What the task asks:
Repeat exactly the lines below that lie between the line with "apply rbind_ok. rewrite" and the line with "[done|]. split; [reflexivity|].", counting both of those lines as part of the answer.

Data provided:
=-=-=

(* ===== verification/GitStateFacts.v ===== *)
(** * Properties of the Git snapshots

    The porcelain parser accepts exactly the printed lists of well-formed
    entries and always ends; the comparison accounts for every change once;
    the strict guard. *)

From stdpp Require Import base list strings.
From Stdlib Require Import NArith Ascii String Lia.
From S2P Require Import Prelude Bytes UnixPath IO Anyhow Paths GitState.

Local Open Scope string_scope.
Local Open Scope N_scope.

(** ** NUL-terminated fields *)

Definition nul : ascii := byte 0.
Definition no_nul (s : string) : bool := negb (any_byte (fun c => byte_n c =? 0) s).

Lemma drop_bytes_app a b : drop_bytes (String.length a) (a ++ b) = b.
Proof. induction a as [|c a IH]; [done|]. rewrite append_cons. exact IH. Qed.

Lemma take_bytes_app a b : take_bytes (String.length a) (a ++ b) = a.
Proof. induction a as [|c a IH]; [by destruct b|]. rewrite append_cons. simpl. by rewrite IH. Qed.

Lemma drop_bytes_plus n m s : drop_bytes (n + m) s = drop_bytes m (drop_bytes n s).
Proof.
  revert s. induction n as [|n IH]; intros s; [done|]. destruct s as [|c s]; [by destruct m|]. simpl. apply IH.
Qed.

Lemma nul_byte c : byte_n c = 0 -> c = nul.
Proof. intros E. unfold nul, byte. rewrite <- E. unfold byte_n. by rewrite ascii_N_embedding. Qed.

Lemma find_nul_none s : find_nul s = None <-> no_nul s = true.
Proof.
  unfold no_nul. induction s as [|c s IH]; simpl; [done|].
  destruct (byte_n c =? 0); simpl; [done|]. rewrite <- IH. by destruct (find_nul s).
Qed.

Lemma find_nul_app a b : no_nul a = true -> find_nul (a ++ String nul b) = Some (String.length a).
Proof.
  unfold no_nul. induction a as [|c a IH]; [done|]. rewrite append_cons. simpl.
  destruct (byte_n c =? 0); simpl; [done|]. intros Ha. by rewrite IH.
Qed.

Lemma find_nul_some s n :
  find_nul s = Some n -> no_nul (take_bytes n s) = true /\ s = take_bytes n s ++ String nul (drop_bytes (n + 1) s).
Proof.
  revert n. induction s as [|c s IH]; intros n; simpl; [done|].
  destruct (byte_n c =? 0) eqn:E; [intros [= <-]|].
  - apply N.eqb_eq, nul_byte in E as ->. by destruct s.
  - destruct (find_nul s) as [m|]; [|done]. intros [= <-]. destruct (IH m eq_refl) as [H1 H2].
    split; [unfold no_nul in *; simpl; by rewrite E|]. simpl. rewrite append_cons. by f_equal.
Qed.

(** Reading a field from the cursor, as a statement about what is left. *)
Lemma read_nul_field_ok input cursor label field cursor' :
  read_nul_field input cursor label = Ok (field, cursor') <->
  no_nul field = true /\ cursor' = (cursor + String.length field + 1)%nat /\
  drop_bytes cursor input = field ++ String nul (drop_bytes cursor' input).
Proof.
  unfold read_nul_field. destruct (find_nul (drop_bytes cursor input)) as [n|] eqn:E.
  - destruct (find_nul_some _ _ E) as [H1 H2]. split.
    + intros [= <- <-]. split; [done|].
      assert (String.length (take_bytes n (drop_bytes cursor input)) = n) as Hlen.
      { clear E H1. revert H2. generalize (drop_bytes cursor input) as s. intros s H2.
        rewrite length_take_bytes. apply (f_equal String.length) in H2. rewrite length_append in H2.
        rewrite length_take_bytes in H2. cbn [String.length] in H2. lia. }
      rewrite Hlen. split; [lia|].
      rewrite H2 at 1. by rewrite <- drop_bytes_plus, (Nat.add_assoc cursor n 1).
    + intros (Hf & -> & Hs). rewrite Hs, find_nul_app in E by done. injection E as <-.
      rewrite Hs at 1. rewrite take_bytes_app. f_equal.
  - split; [done|]. intros (Hf & -> & Hs). rewrite Hs, find_nul_app in E by done. done.
Qed.

(** ** The entries *)

(** The text Git prints for a change: the record, and the source of a rename
    or copy. *)
Definition entry_record (c : GitChange) : string :=
  String (index_status c) (String (worktree_status c) (String " " (change_path c))).
Definition source_text (c : GitChange) : string :=
  match original_path c with Some p => p ++ String nul "" | None => "" end.
Definition print_entry (c : GitChange) : string := entry_record c ++ String nul (source_text c).

Definition print_status (l : list GitChange) : string := String.concat "" (map print_entry l).

(** A path Git can print: non-empty UTF-8 without a NUL. *)
Definition printable (p : string) : bool := negb (is_empty p) && utf8_valid p && no_nul p.

(** A status byte: ASCII, not NUL. *)
Definition status_byte (c : ascii) : bool := is_ascii c && negb (byte_n c =? 0).

(** What the parser yields: the kind is that of the status bytes, a source
    path accompanies exactly renames and copies, no fingerprint yet. *)
Record well_formed (c : GitChange) : Prop := {
  wf_index : status_byte (index_status c) = true;
  wf_worktree : status_byte (worktree_status c) = true;
  wf_kind : change_kind c = classify_kind (index_status c) (worktree_status c);
  wf_path : printable (change_path c) = true;
  wf_original : match original_path c with
                | Some p => renamed_or_copied (change_kind c) = true /\ printable p = true
                | None => renamed_or_copied (change_kind c) = false
                end;
  wf_fingerprint : content_fingerprint c = None;
}.

Lemma decode_path_ok bytes label r :
  no_nul bytes = true -> decode_path bytes label = Ok r <-> printable bytes = true /\ r = bytes.
Proof.
  intros Hn. unfold decode_path, printable. rewrite Hn. destruct (is_empty bytes); [naive_solver|].
  rewrite from_utf8_ok, andb_true_r. naive_solver.
Qed.

Lemma no_nul_cons c s : no_nul (String c s) = negb (byte_n c =? 0) && no_nul s.
Proof. unfold no_nul. simpl. by rewrite negb_orb. Qed.

Lemma print_entry_cons c l :
  print_status (c :: l) = print_entry c ++ print_status l.
Proof. exact (concat_cons _ _). Qed.

Lemma print_entry_app c s : print_entry c ++ s = entry_record c ++ String nul (source_text c ++ s).
Proof. unfold print_entry. by rewrite append_assoc, (append_cons nul). Qed.

Lemma length_print_entry c : (1 <= String.length (print_entry c))%nat.
Proof. unfold print_entry. rewrite length_append. simpl. lia. Qed.

(** One entry parsed is one entry printed. *)
Lemma parse_entry_ok input cursor c cursor' :
  parse_entry input cursor = Ok (c, cursor') <->
  well_formed c /\ (cursor' = cursor + String.length (print_entry c))%nat /\
  drop_bytes cursor input = print_entry c ++ drop_bytes cursor' input.
Proof.
  unfold parse_entry. rewrite rbind_ok. split.
  - intros ([record c1] & Hr & H). apply read_nul_field_ok in Hr as (Hnul & -> & Hrest).
    destruct record as [|x [|y [|sp [|p0 rest]]]]; try done.
    rewrite !no_nul_cons in Hnul. split_bools.
    destruct (negb (Ascii.eqb sp " ")) eqn:Esp; [done|]. apply negb_false_iff, Ascii.eqb_eq in Esp as ->.
    destruct (negb (is_ascii x) || negb (is_ascii y)) eqn:Exy; [done|]. split_bools.
    apply rbind_ok in H as (path & Hpath & H). apply decode_path_ok in Hpath as [Hpath ->];
      [|rewrite no_nul_cons; apply andb_true_iff; split; [by apply negb_true_iff|done]].
    apply rbind_ok in H as ([original c2] & Ho & H). injection H as <- <-.
    destruct (renamed_or_copied (classify_kind x y)) eqn:Ek.
    + apply rbind_ok in Ho as ([field c3] & Hf & Ho). apply rbind_ok in Ho as (o & Hd & [= <- <-]).
      apply read_nul_field_ok in Hf as (Hfn & -> & Hfr). apply decode_path_ok in Hd as [Hp ->]; [|done].
      split; [split; simpl; try done; unfold status_byte; split_and?; by rewrite ?andb_true_iff, ?negb_true_iff|].
      unfold print_entry, entry_record, source_text. cbn [index_status worktree_status change_path original_path].
      rewrite !length_append. cbn [String.length]. rewrite length_append. cbn [String.length].
      split; [lia|]. rewrite Hrest, Hfr, append_assoc. f_equal.
      by rewrite append_cons, append_assoc, append_cons, append_nil.
    + injection Ho as <- <-.
      split; [split; simpl; try done; unfold status_byte; split_and?; by rewrite ?andb_true_iff, ?negb_true_iff|].
      unfold print_entry, entry_record, source_text. cbn [index_status worktree_status change_path original_path].
      rewrite !length_append. cbn [String.length]. split; [lia|].
      rewrite Hrest, append_assoc. by f_equal.
  - intros (Hwf & -> & Hs). rewrite print_entry_app in Hs. unfold print_entry, entry_record, source_text in *.
    destruct c as [x y kind path original fp]. destruct Hwf as [Hx Hy Hk Hp Ho Hf].
    cbn [index_status worktree_status change_path original_path change_kind content_fingerprint] in *. subst.
    unfold status_byte in *. split_bools.
    assert (no_nul path = true) as Hpn by (unfold printable in Hp; by split_bools).
    set (record := String x (String y (String " " path))) in *.
    pose proof (drop_bytes_app record) as Hdrop.
    assert (forall r, drop_bytes cursor input = record ++ String nul r ->
      drop_bytes (cursor + String.length record + 1) input = r) as Hafter.
    { intros r E. by rewrite <- Nat.add_assoc, drop_bytes_plus, E, drop_bytes_plus, Hdrop. }
    exists (record, cursor + String.length record + 1)%nat. split.
    { apply read_nul_field_ok. split; [|split; [done|]].
      { unfold record. rewrite !no_nul_cons, Hpn. repeat (apply andb_true_iff; split; try done); by apply negb_true_iff. }
      rewrite Hs. do 2 f_equal. symmetry. by apply Hafter. }
    unfold record at 1. destruct path as [|p0 rest] eqn:Epath; [done|]. rewrite <- Epath in *.
    change (negb (Ascii.eqb " " " ")) with false. cbn iota.
    assert (negb (is_ascii x) || negb (is_ascii y) = false) as ->
      by (apply orb_false_iff; split; by apply negb_false_iff).
    apply rbind_ok. exists path. split; [by apply decode_path_ok|].
    apply rbind_ok. rewrite length_append. cbn [String.length].
    destruct original as [o|]; [destruct Ho as [-> Ho]|rewrite Ho].
    + assert (no_nul o = true) as Hon by (unfold printable in Ho; by split_bools).
      exists (Some o, cursor + String.length record + 1 + String.length o + 1)%nat. split.
      * apply rbind_ok. eexists (o, _). split.
        { apply read_nul_field_ok. split; [done|]. split; [reflexivity|].
          rewrite append_assoc, append_cons, append_nil in Hs. rewrite (Hafter _ Hs). do 2 f_equal.
          f_equal. rewrite length_append. cbn [String.length]. rewrite length_append. cbn [String.length]. lia. }
        apply rbind_ok. exists o. split; [by apply decode_path_ok|reflexivity].
      * rewrite length_append. cbn [String.length]. do 2 f_equal. lia.
    + eexists (None, _). split; [reflexivity|]. cbn [String.length]. do 2 f_equal. lia.
Qed.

=-=-=

Output for this task:
    apply rbind_ok. rewrite length_append. cbn [String.length].
    destruct original as [o|]; [destruct Ho as [-> Ho]|rewrite Ho].
    + assert (no_nul o = true) as Hon by (unfold printable in Ho; by split_bools).
      exists (Some o, cursor + String.length record + 1 + String.length o + 1)%nat. split.
      * apply rbind_ok. eexists (o, _). split.
        { apply read_nul_field_ok. split; [done|]. split; [reflexivity|].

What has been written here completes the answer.